Data items:
======

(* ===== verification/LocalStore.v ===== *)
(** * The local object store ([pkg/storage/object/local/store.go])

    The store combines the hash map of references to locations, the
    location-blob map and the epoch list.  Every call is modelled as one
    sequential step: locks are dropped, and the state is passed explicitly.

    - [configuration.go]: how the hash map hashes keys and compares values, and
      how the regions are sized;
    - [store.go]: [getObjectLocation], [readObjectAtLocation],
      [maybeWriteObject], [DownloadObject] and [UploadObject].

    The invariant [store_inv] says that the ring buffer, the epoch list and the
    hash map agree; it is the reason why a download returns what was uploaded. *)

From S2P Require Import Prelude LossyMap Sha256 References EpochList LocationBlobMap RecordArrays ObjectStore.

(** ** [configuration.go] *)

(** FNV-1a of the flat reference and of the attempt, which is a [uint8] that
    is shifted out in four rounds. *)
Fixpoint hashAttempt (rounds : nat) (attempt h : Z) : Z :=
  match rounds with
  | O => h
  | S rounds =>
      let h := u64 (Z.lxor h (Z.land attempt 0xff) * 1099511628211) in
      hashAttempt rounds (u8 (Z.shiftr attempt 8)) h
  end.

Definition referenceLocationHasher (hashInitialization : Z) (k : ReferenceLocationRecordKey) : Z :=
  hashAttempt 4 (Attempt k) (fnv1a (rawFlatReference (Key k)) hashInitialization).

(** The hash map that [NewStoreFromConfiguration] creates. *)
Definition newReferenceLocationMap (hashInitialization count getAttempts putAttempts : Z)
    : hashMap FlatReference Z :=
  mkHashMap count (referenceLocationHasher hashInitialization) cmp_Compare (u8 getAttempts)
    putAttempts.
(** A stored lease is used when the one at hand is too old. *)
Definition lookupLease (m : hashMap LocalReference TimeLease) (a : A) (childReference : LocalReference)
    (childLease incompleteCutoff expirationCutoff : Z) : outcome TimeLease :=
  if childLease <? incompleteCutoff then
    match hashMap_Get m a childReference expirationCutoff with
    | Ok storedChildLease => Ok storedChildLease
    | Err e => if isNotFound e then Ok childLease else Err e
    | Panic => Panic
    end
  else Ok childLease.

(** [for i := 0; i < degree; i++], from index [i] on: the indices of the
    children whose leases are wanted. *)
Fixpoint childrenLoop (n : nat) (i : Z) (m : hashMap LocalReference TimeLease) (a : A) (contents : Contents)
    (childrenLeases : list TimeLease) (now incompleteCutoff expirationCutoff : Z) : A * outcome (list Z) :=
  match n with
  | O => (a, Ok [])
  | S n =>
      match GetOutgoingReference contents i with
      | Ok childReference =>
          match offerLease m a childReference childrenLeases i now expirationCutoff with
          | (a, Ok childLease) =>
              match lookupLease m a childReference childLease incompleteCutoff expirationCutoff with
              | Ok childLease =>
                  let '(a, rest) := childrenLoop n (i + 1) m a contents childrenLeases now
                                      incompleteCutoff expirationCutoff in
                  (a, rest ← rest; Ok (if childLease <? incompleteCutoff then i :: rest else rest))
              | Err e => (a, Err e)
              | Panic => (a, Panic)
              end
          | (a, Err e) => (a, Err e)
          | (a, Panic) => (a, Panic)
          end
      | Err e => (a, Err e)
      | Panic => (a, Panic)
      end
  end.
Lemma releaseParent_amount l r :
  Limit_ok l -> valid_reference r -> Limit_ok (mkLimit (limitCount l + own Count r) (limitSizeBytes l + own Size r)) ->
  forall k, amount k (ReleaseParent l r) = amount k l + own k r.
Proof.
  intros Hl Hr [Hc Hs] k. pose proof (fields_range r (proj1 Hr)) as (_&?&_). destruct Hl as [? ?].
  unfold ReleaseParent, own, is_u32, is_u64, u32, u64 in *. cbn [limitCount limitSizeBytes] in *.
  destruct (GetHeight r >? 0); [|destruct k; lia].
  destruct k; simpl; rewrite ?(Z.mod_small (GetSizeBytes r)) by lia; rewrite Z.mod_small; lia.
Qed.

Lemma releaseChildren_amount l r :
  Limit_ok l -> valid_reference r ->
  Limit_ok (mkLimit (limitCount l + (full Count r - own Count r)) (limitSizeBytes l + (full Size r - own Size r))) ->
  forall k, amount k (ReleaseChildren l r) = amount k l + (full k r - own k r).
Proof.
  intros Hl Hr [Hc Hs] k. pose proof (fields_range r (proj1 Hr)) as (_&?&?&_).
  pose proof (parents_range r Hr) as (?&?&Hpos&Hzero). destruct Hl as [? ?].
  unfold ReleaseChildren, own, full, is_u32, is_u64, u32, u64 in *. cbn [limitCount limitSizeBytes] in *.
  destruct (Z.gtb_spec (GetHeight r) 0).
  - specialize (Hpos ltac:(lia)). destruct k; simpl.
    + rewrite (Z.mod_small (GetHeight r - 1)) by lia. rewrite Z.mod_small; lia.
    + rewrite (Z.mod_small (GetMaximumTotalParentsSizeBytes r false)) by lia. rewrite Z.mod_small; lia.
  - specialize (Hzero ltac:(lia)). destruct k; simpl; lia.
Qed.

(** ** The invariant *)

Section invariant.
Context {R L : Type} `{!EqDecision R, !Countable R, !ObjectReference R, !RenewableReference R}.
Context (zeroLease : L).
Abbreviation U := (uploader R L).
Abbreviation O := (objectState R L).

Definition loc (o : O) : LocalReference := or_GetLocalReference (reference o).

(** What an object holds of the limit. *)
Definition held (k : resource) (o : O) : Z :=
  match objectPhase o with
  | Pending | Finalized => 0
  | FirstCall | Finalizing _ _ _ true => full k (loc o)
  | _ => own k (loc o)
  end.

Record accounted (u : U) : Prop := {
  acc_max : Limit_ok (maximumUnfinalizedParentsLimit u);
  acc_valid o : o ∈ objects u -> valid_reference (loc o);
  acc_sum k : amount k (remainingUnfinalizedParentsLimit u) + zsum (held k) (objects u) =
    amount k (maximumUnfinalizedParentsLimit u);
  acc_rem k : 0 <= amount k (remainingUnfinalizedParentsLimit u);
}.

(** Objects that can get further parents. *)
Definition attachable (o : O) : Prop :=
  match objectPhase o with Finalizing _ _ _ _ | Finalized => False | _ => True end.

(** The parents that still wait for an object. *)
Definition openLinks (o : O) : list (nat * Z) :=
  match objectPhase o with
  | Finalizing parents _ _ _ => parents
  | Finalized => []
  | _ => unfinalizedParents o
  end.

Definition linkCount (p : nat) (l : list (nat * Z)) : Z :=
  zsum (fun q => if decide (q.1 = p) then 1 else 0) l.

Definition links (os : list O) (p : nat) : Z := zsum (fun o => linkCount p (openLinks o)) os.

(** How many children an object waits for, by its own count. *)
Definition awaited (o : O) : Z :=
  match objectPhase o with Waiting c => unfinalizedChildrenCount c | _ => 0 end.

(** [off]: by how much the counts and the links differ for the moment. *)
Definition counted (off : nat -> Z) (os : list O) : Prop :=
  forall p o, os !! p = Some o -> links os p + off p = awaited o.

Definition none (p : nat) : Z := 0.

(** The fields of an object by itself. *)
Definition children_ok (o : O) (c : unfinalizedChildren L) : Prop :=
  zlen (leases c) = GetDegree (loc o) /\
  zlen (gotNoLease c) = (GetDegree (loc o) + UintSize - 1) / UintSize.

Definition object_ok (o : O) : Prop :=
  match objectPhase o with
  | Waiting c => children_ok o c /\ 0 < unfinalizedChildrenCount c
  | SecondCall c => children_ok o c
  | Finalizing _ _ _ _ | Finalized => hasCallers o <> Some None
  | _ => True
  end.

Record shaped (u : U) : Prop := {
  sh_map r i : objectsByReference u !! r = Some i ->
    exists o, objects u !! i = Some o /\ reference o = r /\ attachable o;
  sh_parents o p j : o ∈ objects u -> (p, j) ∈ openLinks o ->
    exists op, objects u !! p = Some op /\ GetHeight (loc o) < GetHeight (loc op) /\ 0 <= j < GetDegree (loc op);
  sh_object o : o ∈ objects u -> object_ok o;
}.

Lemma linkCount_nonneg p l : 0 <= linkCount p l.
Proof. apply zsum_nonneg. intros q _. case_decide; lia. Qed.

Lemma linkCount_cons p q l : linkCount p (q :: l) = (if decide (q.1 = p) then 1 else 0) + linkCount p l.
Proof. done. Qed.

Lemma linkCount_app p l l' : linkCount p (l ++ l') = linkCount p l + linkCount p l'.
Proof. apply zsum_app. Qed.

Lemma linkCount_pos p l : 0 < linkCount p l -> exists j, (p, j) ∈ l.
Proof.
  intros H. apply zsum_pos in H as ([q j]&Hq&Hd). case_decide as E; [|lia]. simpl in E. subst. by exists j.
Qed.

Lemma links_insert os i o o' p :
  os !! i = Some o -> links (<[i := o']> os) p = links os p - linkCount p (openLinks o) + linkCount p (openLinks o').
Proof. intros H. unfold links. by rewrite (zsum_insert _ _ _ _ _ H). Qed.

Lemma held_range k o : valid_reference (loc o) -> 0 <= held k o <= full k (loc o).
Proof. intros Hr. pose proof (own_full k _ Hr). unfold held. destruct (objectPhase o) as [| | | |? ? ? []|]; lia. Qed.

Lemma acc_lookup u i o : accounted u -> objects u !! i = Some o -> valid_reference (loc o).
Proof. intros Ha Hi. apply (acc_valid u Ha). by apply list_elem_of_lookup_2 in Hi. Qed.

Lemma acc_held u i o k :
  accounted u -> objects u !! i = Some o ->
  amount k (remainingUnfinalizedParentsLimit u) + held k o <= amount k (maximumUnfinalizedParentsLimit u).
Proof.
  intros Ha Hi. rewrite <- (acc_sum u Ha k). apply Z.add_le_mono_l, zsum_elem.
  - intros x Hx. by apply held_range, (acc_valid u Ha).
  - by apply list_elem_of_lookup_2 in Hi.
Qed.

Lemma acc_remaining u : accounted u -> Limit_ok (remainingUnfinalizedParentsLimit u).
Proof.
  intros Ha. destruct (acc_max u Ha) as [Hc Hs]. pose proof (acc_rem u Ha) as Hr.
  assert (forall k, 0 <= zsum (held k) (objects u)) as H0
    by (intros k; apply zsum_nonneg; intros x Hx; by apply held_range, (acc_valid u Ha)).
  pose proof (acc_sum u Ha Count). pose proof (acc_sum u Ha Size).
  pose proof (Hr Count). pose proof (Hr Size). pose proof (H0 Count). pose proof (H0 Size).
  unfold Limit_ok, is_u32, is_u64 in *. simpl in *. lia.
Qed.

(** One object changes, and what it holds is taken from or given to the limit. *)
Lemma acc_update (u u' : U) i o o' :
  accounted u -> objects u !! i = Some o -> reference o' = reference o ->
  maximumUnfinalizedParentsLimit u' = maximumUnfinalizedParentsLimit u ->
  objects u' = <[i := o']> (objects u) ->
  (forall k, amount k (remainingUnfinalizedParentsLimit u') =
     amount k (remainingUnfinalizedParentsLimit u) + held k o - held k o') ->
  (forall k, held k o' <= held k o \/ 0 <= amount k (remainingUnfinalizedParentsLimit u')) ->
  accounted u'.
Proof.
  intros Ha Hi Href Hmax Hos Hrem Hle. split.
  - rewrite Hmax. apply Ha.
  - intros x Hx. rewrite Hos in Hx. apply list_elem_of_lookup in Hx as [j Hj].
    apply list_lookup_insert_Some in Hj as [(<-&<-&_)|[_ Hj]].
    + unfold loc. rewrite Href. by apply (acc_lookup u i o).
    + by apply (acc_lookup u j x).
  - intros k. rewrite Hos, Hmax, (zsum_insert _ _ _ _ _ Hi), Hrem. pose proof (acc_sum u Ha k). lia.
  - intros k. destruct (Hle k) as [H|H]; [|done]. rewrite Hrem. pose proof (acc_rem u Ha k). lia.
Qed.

======

> **WHAT THE TASK REQUIRES**:
In the records above, find every line that contains the word "GetHeight" and copy it.

> **RESULT OF THIS EXERCISE**:
  destruct (GetHeight r >? 0); [|destruct k; lia].
  destruct (Z.gtb_spec (GetHeight r) 0).
    + rewrite (Z.mod_small (GetHeight r - 1)) by lia. rewrite Z.mod_small; lia.
    exists op, objects u !! p = Some op /\ GetHeight (loc o) < GetHeight (loc op) /\ 0 <= j < GetDegree (loc op);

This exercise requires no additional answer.